Record extracts: Begin

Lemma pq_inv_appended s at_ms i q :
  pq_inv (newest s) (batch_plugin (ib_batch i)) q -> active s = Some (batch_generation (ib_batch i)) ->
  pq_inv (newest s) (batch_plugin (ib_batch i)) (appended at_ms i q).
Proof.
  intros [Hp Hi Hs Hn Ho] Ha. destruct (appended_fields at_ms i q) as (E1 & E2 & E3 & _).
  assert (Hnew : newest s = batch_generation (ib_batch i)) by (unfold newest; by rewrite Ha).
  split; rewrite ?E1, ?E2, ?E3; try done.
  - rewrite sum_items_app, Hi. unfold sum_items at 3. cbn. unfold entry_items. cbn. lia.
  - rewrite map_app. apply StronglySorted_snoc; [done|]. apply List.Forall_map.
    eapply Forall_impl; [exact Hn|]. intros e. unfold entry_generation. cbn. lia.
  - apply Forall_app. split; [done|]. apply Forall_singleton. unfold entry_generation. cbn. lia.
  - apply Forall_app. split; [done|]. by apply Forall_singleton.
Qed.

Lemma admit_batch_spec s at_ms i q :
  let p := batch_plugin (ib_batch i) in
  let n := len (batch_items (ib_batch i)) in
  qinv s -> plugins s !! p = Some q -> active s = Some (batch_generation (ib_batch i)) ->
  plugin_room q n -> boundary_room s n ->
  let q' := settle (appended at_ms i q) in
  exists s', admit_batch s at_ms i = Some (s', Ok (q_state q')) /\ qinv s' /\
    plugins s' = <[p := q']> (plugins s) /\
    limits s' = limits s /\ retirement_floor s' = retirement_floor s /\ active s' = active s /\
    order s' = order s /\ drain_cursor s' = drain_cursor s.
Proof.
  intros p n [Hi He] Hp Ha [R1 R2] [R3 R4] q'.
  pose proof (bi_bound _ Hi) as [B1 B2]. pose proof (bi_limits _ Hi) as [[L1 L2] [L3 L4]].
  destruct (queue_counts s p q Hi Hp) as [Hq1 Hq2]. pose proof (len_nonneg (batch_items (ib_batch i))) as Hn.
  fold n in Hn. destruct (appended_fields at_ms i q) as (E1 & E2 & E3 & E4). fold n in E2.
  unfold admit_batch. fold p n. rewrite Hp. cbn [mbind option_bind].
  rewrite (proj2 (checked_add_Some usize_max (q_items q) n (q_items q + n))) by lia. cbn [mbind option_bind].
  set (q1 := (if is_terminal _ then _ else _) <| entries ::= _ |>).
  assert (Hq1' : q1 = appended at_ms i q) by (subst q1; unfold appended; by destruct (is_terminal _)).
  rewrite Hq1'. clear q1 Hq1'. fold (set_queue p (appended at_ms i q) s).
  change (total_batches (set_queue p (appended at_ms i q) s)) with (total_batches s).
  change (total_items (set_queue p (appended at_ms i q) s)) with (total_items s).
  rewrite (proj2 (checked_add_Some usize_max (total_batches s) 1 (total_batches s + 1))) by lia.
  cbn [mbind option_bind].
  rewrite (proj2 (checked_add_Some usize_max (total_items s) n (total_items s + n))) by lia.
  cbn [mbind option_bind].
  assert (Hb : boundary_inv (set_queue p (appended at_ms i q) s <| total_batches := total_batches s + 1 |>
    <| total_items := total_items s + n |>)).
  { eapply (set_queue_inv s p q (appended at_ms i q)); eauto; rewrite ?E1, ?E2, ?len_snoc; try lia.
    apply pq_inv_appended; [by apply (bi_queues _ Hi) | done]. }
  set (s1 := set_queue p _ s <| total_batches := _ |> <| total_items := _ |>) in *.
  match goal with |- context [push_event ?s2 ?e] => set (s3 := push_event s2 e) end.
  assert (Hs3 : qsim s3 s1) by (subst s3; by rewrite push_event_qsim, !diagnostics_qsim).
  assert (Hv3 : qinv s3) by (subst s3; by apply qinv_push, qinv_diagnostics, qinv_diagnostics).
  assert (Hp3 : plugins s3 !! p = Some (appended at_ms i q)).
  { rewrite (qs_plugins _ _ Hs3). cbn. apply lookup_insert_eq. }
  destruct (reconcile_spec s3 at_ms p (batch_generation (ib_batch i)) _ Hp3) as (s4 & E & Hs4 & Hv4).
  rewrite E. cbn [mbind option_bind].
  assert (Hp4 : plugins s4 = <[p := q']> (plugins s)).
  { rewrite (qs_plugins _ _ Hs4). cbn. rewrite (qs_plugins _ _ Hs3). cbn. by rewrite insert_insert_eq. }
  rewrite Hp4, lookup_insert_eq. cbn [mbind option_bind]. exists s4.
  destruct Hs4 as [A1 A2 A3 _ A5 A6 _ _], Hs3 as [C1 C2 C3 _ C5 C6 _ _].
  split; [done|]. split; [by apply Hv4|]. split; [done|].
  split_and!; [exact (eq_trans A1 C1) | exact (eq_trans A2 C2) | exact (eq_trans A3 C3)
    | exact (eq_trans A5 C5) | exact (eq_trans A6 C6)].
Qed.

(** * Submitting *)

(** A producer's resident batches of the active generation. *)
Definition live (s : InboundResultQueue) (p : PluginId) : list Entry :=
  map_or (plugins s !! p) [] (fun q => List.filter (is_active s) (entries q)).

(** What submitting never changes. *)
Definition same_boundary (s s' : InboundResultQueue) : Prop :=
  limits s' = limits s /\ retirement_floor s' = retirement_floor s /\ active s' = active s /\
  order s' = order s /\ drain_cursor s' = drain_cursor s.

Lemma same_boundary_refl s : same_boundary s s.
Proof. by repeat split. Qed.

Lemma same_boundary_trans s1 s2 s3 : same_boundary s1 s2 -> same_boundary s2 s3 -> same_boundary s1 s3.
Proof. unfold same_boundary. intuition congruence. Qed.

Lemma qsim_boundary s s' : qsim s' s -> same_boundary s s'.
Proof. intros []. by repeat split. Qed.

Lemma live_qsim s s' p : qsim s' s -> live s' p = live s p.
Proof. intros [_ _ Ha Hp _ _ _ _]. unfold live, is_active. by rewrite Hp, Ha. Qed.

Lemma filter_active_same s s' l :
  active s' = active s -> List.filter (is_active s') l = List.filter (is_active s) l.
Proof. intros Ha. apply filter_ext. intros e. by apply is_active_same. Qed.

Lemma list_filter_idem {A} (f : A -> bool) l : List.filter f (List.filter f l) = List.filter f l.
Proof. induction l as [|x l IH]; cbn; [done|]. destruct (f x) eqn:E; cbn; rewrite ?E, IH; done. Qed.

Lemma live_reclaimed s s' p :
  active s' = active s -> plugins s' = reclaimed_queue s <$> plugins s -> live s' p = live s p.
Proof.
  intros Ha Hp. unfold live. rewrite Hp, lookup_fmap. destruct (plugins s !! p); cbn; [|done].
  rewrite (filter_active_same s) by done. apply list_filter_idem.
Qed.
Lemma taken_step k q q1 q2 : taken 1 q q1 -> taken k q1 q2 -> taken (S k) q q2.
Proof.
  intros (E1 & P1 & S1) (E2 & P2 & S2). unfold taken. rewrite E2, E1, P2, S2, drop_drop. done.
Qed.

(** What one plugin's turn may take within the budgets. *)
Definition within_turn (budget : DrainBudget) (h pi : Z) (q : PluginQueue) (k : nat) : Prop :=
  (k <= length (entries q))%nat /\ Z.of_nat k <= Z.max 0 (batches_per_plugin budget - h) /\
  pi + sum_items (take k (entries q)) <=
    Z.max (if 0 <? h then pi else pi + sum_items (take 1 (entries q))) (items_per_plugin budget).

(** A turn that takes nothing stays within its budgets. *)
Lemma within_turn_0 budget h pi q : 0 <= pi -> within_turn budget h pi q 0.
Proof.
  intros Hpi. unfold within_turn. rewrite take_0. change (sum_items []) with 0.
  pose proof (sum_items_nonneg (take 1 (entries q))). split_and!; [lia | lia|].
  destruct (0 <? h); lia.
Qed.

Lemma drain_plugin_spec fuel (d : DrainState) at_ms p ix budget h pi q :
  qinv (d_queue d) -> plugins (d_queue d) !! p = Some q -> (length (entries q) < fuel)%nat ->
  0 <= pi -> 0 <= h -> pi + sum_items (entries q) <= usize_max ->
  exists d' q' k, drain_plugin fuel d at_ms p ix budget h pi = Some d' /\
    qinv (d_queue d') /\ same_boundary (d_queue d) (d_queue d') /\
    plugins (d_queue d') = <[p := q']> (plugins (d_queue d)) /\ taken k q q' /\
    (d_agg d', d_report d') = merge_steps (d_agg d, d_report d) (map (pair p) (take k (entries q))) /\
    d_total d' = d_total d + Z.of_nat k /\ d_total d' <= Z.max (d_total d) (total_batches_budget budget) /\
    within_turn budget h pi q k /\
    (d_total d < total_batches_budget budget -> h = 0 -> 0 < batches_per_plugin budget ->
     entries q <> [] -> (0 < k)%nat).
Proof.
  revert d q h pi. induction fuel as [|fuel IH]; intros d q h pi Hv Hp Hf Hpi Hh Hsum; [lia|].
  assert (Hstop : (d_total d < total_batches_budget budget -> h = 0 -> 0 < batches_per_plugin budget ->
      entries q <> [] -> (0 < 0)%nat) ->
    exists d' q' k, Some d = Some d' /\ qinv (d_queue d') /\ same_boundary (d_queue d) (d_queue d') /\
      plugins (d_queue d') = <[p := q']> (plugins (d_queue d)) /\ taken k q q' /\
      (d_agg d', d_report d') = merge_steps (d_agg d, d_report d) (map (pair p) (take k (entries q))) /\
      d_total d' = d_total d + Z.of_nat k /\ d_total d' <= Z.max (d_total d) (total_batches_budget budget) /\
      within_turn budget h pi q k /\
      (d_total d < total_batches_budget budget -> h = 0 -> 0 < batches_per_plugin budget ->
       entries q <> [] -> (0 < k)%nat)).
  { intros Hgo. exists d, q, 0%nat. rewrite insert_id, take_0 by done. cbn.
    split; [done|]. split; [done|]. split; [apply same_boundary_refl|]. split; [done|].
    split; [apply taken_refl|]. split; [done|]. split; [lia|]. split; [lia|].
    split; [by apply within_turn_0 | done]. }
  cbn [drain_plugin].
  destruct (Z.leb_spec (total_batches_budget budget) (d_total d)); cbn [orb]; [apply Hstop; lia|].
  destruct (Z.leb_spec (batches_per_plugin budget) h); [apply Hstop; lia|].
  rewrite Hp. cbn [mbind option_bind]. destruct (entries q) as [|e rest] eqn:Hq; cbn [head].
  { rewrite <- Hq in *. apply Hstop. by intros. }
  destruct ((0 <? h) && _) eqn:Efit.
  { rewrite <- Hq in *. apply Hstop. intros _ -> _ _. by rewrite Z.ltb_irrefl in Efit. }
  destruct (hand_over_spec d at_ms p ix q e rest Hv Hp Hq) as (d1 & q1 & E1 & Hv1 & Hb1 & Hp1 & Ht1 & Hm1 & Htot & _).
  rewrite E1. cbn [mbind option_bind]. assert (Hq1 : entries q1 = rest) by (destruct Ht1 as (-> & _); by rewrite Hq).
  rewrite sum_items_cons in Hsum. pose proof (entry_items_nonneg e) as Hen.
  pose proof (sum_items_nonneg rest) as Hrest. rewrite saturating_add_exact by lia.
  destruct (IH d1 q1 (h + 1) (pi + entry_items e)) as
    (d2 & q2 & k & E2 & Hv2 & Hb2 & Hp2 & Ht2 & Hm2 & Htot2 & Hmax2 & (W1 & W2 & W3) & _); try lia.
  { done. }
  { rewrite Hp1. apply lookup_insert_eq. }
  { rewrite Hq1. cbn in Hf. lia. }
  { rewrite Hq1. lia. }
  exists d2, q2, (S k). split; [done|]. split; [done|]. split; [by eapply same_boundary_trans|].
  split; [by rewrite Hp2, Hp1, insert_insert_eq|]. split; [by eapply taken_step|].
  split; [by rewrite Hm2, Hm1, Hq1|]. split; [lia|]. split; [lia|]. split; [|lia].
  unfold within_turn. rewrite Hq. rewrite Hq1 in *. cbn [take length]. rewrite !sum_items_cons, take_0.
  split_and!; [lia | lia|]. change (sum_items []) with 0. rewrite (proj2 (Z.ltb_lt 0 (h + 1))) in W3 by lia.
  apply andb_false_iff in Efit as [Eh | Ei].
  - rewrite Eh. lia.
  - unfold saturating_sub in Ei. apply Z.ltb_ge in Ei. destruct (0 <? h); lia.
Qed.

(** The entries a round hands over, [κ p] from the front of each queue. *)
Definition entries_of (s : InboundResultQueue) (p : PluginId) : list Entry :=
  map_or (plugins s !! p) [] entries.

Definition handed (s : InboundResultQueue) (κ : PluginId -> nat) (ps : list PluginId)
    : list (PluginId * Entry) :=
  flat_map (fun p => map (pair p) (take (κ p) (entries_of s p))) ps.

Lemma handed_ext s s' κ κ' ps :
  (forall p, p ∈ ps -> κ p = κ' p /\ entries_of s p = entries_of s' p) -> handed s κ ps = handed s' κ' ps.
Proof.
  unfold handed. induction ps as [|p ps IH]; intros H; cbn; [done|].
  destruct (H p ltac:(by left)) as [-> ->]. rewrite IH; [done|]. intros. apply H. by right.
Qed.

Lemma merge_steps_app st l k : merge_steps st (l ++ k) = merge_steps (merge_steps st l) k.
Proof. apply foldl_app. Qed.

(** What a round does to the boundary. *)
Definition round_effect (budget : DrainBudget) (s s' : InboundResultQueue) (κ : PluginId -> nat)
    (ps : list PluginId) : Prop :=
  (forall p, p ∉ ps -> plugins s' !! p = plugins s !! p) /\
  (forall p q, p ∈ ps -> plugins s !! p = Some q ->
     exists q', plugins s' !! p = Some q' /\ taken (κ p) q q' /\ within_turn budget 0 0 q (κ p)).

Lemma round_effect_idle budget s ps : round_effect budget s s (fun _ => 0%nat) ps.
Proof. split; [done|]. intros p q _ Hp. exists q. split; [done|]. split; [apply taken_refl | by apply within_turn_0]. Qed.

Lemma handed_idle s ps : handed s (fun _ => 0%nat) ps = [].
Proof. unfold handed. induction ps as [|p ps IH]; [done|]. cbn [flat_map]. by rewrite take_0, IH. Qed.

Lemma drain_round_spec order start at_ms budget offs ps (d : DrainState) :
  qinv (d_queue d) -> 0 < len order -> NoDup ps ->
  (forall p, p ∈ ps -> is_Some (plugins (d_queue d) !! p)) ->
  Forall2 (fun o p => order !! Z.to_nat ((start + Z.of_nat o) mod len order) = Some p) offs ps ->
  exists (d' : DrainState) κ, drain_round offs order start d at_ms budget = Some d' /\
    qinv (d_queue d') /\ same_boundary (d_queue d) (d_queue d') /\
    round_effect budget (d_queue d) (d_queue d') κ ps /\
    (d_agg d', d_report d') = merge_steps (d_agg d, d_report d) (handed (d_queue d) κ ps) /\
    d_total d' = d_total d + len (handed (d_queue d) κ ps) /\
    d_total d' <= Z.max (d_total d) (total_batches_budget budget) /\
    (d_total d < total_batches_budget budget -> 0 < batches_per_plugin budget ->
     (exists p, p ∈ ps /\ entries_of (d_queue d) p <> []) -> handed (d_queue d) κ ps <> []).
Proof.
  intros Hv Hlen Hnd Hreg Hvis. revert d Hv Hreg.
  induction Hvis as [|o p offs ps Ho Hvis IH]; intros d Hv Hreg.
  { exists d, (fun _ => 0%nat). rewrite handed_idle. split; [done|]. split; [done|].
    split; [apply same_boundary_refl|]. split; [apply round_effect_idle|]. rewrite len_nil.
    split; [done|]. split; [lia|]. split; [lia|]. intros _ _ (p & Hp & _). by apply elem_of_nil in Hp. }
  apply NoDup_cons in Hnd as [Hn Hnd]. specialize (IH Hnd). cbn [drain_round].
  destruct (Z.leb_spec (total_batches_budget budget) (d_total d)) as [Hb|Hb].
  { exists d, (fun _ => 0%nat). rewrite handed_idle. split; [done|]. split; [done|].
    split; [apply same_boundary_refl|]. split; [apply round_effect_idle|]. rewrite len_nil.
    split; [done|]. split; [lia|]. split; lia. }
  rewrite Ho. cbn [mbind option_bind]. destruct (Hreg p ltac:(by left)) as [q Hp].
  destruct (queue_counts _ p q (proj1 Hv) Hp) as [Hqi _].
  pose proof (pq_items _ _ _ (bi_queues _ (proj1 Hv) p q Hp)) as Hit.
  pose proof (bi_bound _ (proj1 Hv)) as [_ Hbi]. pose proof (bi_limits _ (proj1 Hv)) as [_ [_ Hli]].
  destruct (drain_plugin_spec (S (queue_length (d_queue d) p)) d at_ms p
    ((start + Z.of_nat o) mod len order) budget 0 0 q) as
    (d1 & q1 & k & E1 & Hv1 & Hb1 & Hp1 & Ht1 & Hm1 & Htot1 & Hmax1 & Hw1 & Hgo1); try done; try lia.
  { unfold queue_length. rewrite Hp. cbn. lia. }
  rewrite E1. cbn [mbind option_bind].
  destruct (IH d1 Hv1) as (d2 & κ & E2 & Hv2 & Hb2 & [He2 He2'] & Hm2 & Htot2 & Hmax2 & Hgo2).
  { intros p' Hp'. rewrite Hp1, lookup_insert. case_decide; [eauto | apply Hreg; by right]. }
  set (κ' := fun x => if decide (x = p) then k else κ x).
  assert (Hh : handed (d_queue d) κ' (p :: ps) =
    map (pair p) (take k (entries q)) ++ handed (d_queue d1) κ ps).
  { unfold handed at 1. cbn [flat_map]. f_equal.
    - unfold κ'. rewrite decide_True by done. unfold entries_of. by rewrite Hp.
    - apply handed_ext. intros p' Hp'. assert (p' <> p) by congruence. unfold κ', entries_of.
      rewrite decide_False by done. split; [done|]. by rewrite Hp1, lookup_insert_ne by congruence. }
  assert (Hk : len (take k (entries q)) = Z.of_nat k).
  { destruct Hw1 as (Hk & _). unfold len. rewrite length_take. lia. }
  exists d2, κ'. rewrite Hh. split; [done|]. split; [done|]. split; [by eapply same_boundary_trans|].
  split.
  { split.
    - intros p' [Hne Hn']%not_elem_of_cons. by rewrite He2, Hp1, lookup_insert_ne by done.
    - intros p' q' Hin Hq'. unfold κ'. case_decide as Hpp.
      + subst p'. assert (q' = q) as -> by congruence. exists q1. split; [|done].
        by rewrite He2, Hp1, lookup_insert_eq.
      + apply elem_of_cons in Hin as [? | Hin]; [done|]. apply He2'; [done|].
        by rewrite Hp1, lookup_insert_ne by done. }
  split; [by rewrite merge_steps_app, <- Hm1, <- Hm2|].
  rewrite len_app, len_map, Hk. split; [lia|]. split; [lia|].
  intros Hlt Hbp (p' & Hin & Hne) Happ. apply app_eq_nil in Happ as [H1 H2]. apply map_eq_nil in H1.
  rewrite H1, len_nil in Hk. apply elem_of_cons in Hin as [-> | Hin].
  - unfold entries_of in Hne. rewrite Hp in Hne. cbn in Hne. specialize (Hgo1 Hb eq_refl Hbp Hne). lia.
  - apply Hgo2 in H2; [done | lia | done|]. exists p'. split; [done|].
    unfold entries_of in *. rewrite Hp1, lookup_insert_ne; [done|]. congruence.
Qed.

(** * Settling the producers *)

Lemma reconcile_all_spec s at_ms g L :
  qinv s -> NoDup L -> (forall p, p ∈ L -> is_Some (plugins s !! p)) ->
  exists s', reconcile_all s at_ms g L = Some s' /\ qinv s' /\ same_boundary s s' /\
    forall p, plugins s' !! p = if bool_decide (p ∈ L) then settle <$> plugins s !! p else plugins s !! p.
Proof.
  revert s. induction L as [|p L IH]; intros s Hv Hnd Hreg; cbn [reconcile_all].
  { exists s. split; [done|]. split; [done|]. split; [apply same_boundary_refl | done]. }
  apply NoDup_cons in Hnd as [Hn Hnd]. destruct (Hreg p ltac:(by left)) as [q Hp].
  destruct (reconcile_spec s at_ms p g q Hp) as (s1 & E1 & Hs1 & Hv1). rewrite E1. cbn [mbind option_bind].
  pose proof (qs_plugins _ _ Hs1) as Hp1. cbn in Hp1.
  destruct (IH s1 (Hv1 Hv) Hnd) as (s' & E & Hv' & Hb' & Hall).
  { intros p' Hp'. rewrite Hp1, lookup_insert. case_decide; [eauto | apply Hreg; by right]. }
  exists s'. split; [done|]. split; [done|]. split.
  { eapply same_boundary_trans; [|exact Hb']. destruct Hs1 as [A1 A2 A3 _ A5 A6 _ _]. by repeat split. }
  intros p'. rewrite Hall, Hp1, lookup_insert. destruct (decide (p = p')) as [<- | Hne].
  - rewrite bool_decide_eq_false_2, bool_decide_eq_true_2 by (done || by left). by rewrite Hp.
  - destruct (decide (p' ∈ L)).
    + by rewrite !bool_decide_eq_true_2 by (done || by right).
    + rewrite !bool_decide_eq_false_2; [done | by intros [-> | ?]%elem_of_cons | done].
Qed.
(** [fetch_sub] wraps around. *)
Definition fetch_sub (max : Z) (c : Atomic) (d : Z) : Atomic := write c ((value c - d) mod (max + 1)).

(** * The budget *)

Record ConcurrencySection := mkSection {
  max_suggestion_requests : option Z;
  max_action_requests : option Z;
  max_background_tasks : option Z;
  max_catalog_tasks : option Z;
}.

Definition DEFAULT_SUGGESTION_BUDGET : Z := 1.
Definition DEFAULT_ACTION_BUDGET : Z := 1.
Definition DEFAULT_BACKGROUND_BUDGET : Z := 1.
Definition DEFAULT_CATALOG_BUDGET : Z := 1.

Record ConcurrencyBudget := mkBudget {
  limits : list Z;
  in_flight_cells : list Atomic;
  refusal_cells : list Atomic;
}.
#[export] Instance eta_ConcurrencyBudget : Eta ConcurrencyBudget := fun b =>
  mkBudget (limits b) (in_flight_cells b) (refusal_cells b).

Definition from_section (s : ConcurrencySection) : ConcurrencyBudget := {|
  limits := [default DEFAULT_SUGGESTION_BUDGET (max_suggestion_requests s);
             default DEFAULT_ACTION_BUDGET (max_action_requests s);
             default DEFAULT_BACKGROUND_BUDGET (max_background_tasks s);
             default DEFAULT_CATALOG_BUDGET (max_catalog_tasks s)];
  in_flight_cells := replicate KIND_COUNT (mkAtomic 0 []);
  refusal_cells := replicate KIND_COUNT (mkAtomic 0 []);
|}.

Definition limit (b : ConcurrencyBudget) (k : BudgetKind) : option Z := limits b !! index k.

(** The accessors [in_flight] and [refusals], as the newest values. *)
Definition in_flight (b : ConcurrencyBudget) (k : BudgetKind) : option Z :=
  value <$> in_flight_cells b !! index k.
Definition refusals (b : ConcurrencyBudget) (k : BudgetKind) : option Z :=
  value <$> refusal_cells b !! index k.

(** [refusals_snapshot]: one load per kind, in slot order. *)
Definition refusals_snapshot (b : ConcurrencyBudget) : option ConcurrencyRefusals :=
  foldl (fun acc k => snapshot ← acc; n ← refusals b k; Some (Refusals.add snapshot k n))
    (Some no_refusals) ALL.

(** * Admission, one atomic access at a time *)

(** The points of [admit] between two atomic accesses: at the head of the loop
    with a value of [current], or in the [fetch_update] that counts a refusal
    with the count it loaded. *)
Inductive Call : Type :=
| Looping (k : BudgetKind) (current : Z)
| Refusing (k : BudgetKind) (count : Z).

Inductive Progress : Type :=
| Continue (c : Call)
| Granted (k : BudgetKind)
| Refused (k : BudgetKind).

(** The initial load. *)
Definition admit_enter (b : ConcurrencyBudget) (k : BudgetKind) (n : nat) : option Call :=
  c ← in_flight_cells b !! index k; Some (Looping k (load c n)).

Record extracts: End

Output the records above exactly, from their first line through the line that contains "intros [Hp Hi", and add nothing.

- Task solution:
Lemma pq_inv_appended s at_ms i q :
  pq_inv (newest s) (batch_plugin (ib_batch i)) q -> active s = Some (batch_generation (ib_batch i)) ->
  pq_inv (newest s) (batch_plugin (ib_batch i)) (appended at_ms i q).
Proof.
  intros [Hp Hi Hs Hn Ho] Ha. destruct (appended_fields at_ms i q) as (E1 & E2 & E3 & _).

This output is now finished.